The utility model relates to a power system, in particular, to convective heating surfaces, namely to bundles of finned heat-exchange tubes, and can be used in gas air coolers.

Tube bundles i.e. bundles of parallel pipes are effective means of ensuring the interaction of a large heat exchange surface with heat carriers moving in the cross direction. The problem with tube bundles is the need to provide proper support for individual pipes so that the pipes maintain their structural integrity under the conditions of the acting forces from the air incident on the tube bundle. Under these conditions, the tube bundle experiences large vibrations, which are also amplified by additional turbulization of the cooling coolant (air) in order to increase the efficiency of heat removal. In addition, for bundles of heat transfer tubes having large dimensions and mass, there is an acute question related to the efficiency of heat transfer and optimization of the parameters of heat transfer elements.

A known bundle of heat exchange tubes used in a heat exchanger with inserts located inside the heat exchange tubes, the main purpose of which is to turbulent the wall layer by creating a gradient of pressures and velocities and the formation of, preferably, finely dispersed vortices (see, for example, Bazhan P.I. and etc., "Handbook of heat exchangers", Moscow, Mechanical Engineering, 1989, p.72).

A well-known bundle of heat exchange tubes with annular ribbing, in which the ribs are made with a [-shaped profile and in adjacent rows are oriented towards each other with their bends to ensure turbulence of the flow of incoming air, and the parameters of the heat exchange tubes associated with the finning coefficient are optimized in order to ensure compactness and reduction of metal consumption with effective heat transfer (SU

1476254). Such pipes are difficult to manufacture, and for their spacing in the bundle, elements of complex construction are needed.

The closest to the claimed utility model in its essence and the achieved result is a bundle of finned heat-exchange tubes of an air-cooled gas cooling apparatus, consisting of tubes that are placed in a bundle in horizontal rows located one above the other with offset tubes in each row relative to the tubes in the bundles adjacent in height ranks. The rows of pipes are separated from each other by distance elements, with convex and concave sections alternating along the length of the plate. The pipes are made with fins (see, for example, under the editorship of V. B. Kuntysh, A. N. Bessonny, “Basics of calculation and design of air-cooled heat exchangers”, St. Petersburg, Nedra Publishing House, 1996, p. 36- 40, Fig. 2.7.).

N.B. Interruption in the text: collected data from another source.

(* ===== verification/Gates.v ===== *)
(** The capacity gates under concurrent requests (internal/queryservice/service.go:
    [acquireCapacity] and the function it returns): every operation on a channel is one
    step of one request, and the steps of all requests interleave in any order. *)
From S2P Require Import Prelude Domain GoJson Number Portable Values QuerySpec Config Policy Discovery AuditEvents Manager ServiceCore Service ServiceKeyset ServiceStatistics ServiceCourse.
Local Open Scope Z_scope.

(** Where a request stands: before the first send, with the global token, with the
    global token to give back, with both tokens, with the global token after the
    operation, refused, or done. *)
Inductive stage := Arriving | Entered | TurningBack | Running | Leaving | Refused | Finished.
#[export] Instance stage_eq_decision : EqDecision stage.
Proof. solve_decision. Defined.

Record request_state := { rs_key : BindingKey; rs_stage : stage }.

(** A receive from an empty channel waits. *)
Definition try_receive (g : gate) : option gate := if 0 <? gt_held g then Some (receive g) else None.

(** The next step of one request; [None] when it waits or has none left. *)
Definition advance (key : BindingKey) (at_ : stage) (gs : gates) : option (stage * gates) :=
  let '(global, bindings) := gs in
  match at_ with
  | Arriving =>
      match send global with
      | Some global => Some (Entered, (global, bindings))
      | None => Some (Refused, gs)
      end
  | Entered =>
      match bindings !! key with
      | None => Some (TurningBack, gs)
      | Some profileGate =>
          match send profileGate with
          | Some profileGate => Some (Running, (global, <[key := profileGate]> bindings))
          | None => Some (TurningBack, gs)
          end
      end
  | TurningBack => global ← try_receive global; Some (Refused, (global, bindings))
  | Running =>
      profileGate ← bindings !! key; profileGate ← try_receive profileGate;
      Some (Leaving, (global, <[key := profileGate]> bindings))
  | Leaving => global ← try_receive global; Some (Finished, (global, bindings))
  | Refused | Finished => None
  end.

Record crowd := { cr_gates : gates; cr_requests : list request_state }.

(** One request makes its next step. *)
Inductive crowd_step : crowd -> crowd -> Prop :=
| one_advances i r next gs c : cr_requests c !! i = Some r -> advance (rs_key r) (rs_stage r) (cr_gates c) = Some (next, gs) ->
    crowd_step c {| cr_gates := gs; cr_requests := <[i := {| rs_key := rs_key r; rs_stage := next |}]> (cr_requests c) |}.

Inductive crowd_steps : nat -> crowd -> crowd -> Prop :=
| no_steps c : crowd_steps 0 c c
| more_steps n c c' c'' : crowd_steps n c c' -> crowd_step c' c'' -> crowd_steps (S n) c c''.

Definition holds_global (r : request_state) : bool :=
  match rs_stage r with Entered | TurningBack | Running | Leaving => true | _ => false end.
Definition holds_binding (key : BindingKey) (r : request_state) : bool :=
  bool_decide (rs_key r = key) && bool_decide (rs_stage r = Running).
Definition settled (r : request_state) : bool := match rs_stage r with Refused | Finished => true | _ => false end.

Definition count (f : request_state -> bool) (l : list request_state) : Z := len (List.filter f l).

(** How many steps a request can still make. *)
Definition steps_left (r : request_state) : nat :=
  match rs_stage r with Arriving => 4 | Entered => 3 | Running => 2 | TurningBack | Leaving => 1 | Refused | Finished => 0 end.
Definition work_left (c : crowd) : nat := list_sum (map steps_left (cr_requests c)).

(** No gate holds a token at first, and every request has still to arrive. *)
Definition starts (c : crowd) : Prop :=
  gt_held (cr_gates c).1 = 0 /\ 0 <= gt_capacity (cr_gates c).1 /\
  (forall key g, (cr_gates c).2 !! key = Some g -> gt_held g = 0 /\ 0 <= gt_capacity g) /\
  Forall (fun r => rs_stage r = Arriving) (cr_requests c).

(** The tokens are those of the requests, and no gate holds more than its capacity. *)
Record balanced (c : crowd) : Prop := {
  bl_global : gt_held (cr_gates c).1 = count holds_global (cr_requests c);
  bl_global_bound : gt_held (cr_gates c).1 <= gt_capacity (cr_gates c).1;
  bl_binding : forall key g, (cr_gates c).2 !! key = Some g -> gt_held g = count (holds_binding key) (cr_requests c) /\ gt_held g <= gt_capacity g;
  bl_gated : forall r, In r (cr_requests c) -> rs_stage r = Running -> is_Some ((cr_gates c).2 !! rs_key r);
}.

(** ** Counting *)

Lemma count_cons f r l : count f (r :: l) = (if f r then 1 else 0) + count f l.
Proof. unfold count. cbn. destruct (f r); [rewrite len_cons|]; lia. Qed.
Lemma count_nonneg f l : 0 <= count f l. Proof. apply len_nonneg. Qed.

Lemma count_update f l : forall i r r', l !! i = Some r ->
  count f (<[i := r']> l) = count f l - (if f r then 1 else 0) + (if f r' then 1 else 0).
Proof.
  induction l as [|x l IH]; intros [|i] r r' H; try done.
  - injection H as ->. change (<[0%nat := r']> (r :: l)) with (r' :: l). rewrite !count_cons. lia.
  - change (<[S i := r']> (x :: l)) with (x :: <[i := r']> l). rewrite !count_cons, (IH _ r) by done. lia.
Qed.

Lemma count_member f l r : In r l -> f r = true -> 0 < count f l.
Proof.
  induction l as [|x l IH]; [done|]. intros [->|H] Hf; rewrite count_cons.
  - rewrite Hf. pose proof (count_nonneg f l). lia.
  - specialize (IH H Hf). destruct (f x); lia.
Qed.

Lemma work_cons r l : list_sum (map steps_left (r :: l)) = (steps_left r + list_sum (map steps_left l))%nat.
Proof. done. Qed.

Lemma work_update l : forall i r r', l !! i = Some r ->
  (list_sum (map steps_left (<[i := r']> l)) + steps_left r = list_sum (map steps_left l) + steps_left r')%nat.
Proof.
  induction l as [|x l IH]; intros [|i] r r' H; try done.
  - injection H as ->. change (<[0%nat := r']> (r :: l)) with (r' :: l). rewrite !work_cons. lia.
  - change (<[S i := r']> (x :: l)) with (x :: <[i := r']> l). rewrite !work_cons. specialize (IH i r r' H). lia.
Qed.

Lemma send_Some g g' : send g = Some g' <-> gt_held g < gt_capacity g /\ g' = take g.
Proof. unfold send. destruct (Z.ltb_spec (gt_held g) (gt_capacity g)); [naive_solver|]. split; [done|]. intros [? _]; lia. Qed.
Lemma try_receive_Some g g' : try_receive g = Some g' <-> 0 < gt_held g /\ g' = receive g.
Proof. unfold try_receive. destruct (Z.ltb_spec 0 (gt_held g)); [naive_solver|]. split; [done|]. intros [? _]; lia. Qed.

Lemma in_update (l : list request_state) i r x : In x (<[i := r]> l) -> x = r \/ In x l.
Proof.
  revert i. induction l as [|y l IH]; intros [|i]; [done|done| |].
  - intros [->|H]; [by left|by right; right].
  - intros [->|H]; [by right; left|]. destruct (IH _ H) as [->|?]; [by left|by right; right].
Qed.

(** ** One step *)

(** What a step does to the global gate and to the gate of its key. *)
Inductive moved (key : BindingKey) (gs gs' : gates) : stage -> stage -> Prop :=
| moved_in : gt_held gs.1 < gt_capacity gs.1 -> gs' = (take gs.1, gs.2) -> moved key gs gs' Arriving Entered
| moved_refused : gs' = gs -> moved key gs gs' Arriving Refused
| moved_back : gs' = gs -> moved key gs gs' Entered TurningBack
| moved_on g : gs.2 !! key = Some g -> gt_held g < gt_capacity g -> gs' = (gs.1, <[key := take g]> gs.2) -> moved key gs gs' Entered Running
| moved_out : gs' = (receive gs.1, gs.2) -> moved key gs gs' TurningBack Refused
| moved_off g : gs.2 !! key = Some g -> gs' = (gs.1, <[key := receive g]> gs.2) -> moved key gs gs' Running Leaving
| moved_away : gs' = (receive gs.1, gs.2) -> moved key gs gs' Leaving Finished.

Lemma advance_moved key at_ gs next gs' : advance key at_ gs = Some (next, gs') -> moved key gs gs' at_ next.
Proof.
  destruct gs as [global bindings]. unfold advance. destruct at_; try done; intros H.
  - destruct (send global) as [g|] eqn:E; injection H as <- <-; [|by constructor]. apply send_Some in E as [? ->]. by constructor.
  - destruct (bindings !! key) as [g|] eqn:Ek; [|injection H as <- <-; by constructor].
    destruct (send g) as [g'|] eqn:E; injection H as <- <-; [|by constructor]. apply send_Some in E as [? ->]. by econstructor.
  - apply bind_Some in H as (g & [_ ->]%try_receive_Some & [= <- <-]). by constructor.
  - apply bind_Some in H as (g & Hg & H). apply bind_Some in H as (g' & [_ ->]%try_receive_Some & [= <- <-]). by econstructor.
  - apply bind_Some in H as (g & [_ ->]%try_receive_Some & [= <- <-]). by constructor.
Qed.

Lemma moved_work key gs gs' at_ next : moved key gs gs' at_ next ->
  (steps_left {| rs_key := key; rs_stage := next |} < steps_left {| rs_key := key; rs_stage := at_ |})%nat.
Proof. intros []; cbn; lia. Qed.

Lemma moved_gated key gs gs' at_ next k : moved key gs gs' at_ next -> is_Some (gs.2 !! k) -> is_Some (gs'.2 !! k).
Proof.
  intros [] Hk; subst; cbn; try done; (destruct (decide (k = key)) as [->|]; [by rewrite lookup_insert_eq|by rewrite lookup_insert_ne]).
Qed.

Ltac split_stage :=
  repeat match goal with |- context [bool_decide (?a = Running)] => let b := eval vm_compute in (bool_decide (a = Running)) in change (bool_decide (a = Running)) with b end;
  cbn.

Lemma step_balanced c c' : balanced c -> crowd_step c c' -> balanced c' /\ (work_left c' < work_left c)%nat.
Proof.
  intros Hbal Hstep. destruct Hstep as [i r next gs c0 Hr Ha]. destruct Hbal as [Hg Hgb Hb Hgated]. pose proof (advance_moved _ _ _ _ _ Ha) as Hm. clear Ha.
  destruct r as [key at_]. cbn [rs_key rs_stage] in *. set (r' := {| rs_key := key; rs_stage := next |}).
  assert (Hin : In {| rs_key := key; rs_stage := at_ |} (cr_requests c0)) by (by apply list_elem_of_In; eapply list_elem_of_lookup_2).
  split.
  2: { unfold work_left. cbn [cr_requests]. pose proof (work_update _ _ _ r' Hr). pose proof (moved_work _ _ _ _ _ Hm). subst r'. lia. }
  pose proof (count_update holds_global _ _ _ r' Hr) as Hcg.
  assert (Hcb := fun k => count_update (holds_binding k) _ _ _ r' Hr).
  split; cbn [cr_gates cr_requests].
  - rewrite Hcg. unfold r'. clear -Hm Hg. destruct Hm; subst; cbn in *; lia.
  - clear -Hm Hgb. destruct Hm; subst; cbn in *; lia.
  - intros k g Hk. rewrite Hcb. clear Hcb Hcg. subst r'. unfold holds_binding in *. cbn [rs_key rs_stage].
    destruct Hm as [? Heq|Heq|Heq|g0 Hg0 Hlt Heq|Heq|g0 Hg0 Heq|Heq]; subst gs; cbn [fst snd] in *;
      try (destruct (Hb k g Hk) as [E ?]; rewrite E; rewrite !andb_false_r; lia).
    + destruct (decide (key = k)) as [<-|Hne].
      * rewrite lookup_insert_eq in Hk. injection Hk as <-. destruct (Hb _ _ Hg0) as [E ?]. cbn. rewrite (bool_decide_true (key = key)) by done. split_stage; lia.
      * rewrite lookup_insert_ne in Hk by done. destruct (Hb _ _ Hk) as [E ?]. rewrite (bool_decide_false (key = k)) by done. cbn. lia.
    + destruct (decide (key = k)) as [<-|Hne].
      * rewrite lookup_insert_eq in Hk. injection Hk as <-. destruct (Hb _ _ Hg0) as [E ?]. cbn. rewrite (bool_decide_true (key = key)) by done. split_stage; lia.
      * rewrite lookup_insert_ne in Hk by done. destruct (Hb _ _ Hk) as [E ?]. rewrite (bool_decide_false (key = k)) by done. cbn. lia.
  - intros x [->|Hx]%in_update Hrun.
    + unfold r' in *. cbn in Hrun. subst next. inversion Hm; subst. cbn. by rewrite lookup_insert_eq.
    + eapply moved_gated; [exact Hm|by apply Hgated].
Qed.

The known bundle includes 4, 6 and 8 rows of finned tubes, which are located in the bundle either classically with a pipe pitch along an equilateral triangle, or with an increased transverse pitch, which can significantly reduce the pressure loss on the air side. An increase in the length of pipes to 18 m during their traditional implementation, contributing to an increase in hardware thermal power due to an increase in the heat transfer area, leads to a decrease in the stiffness and stability of the beam, significant deflections in the vertical plane, meshing of the edges of the pipes of adjacent rows, and a violation of the uniform cross-section for air, at the same time, the hydrodynamic conditions around the tube bundle worsen and the thermo-aerodynamic characteristics of the apparatus decrease against the calculated ones.

The objective of this utility model is to increase the cost-effectiveness of a bundle of heat-exchanging tubes for gas-powered air heaters during its manufacture and operation, as well as to increase reliability and durability.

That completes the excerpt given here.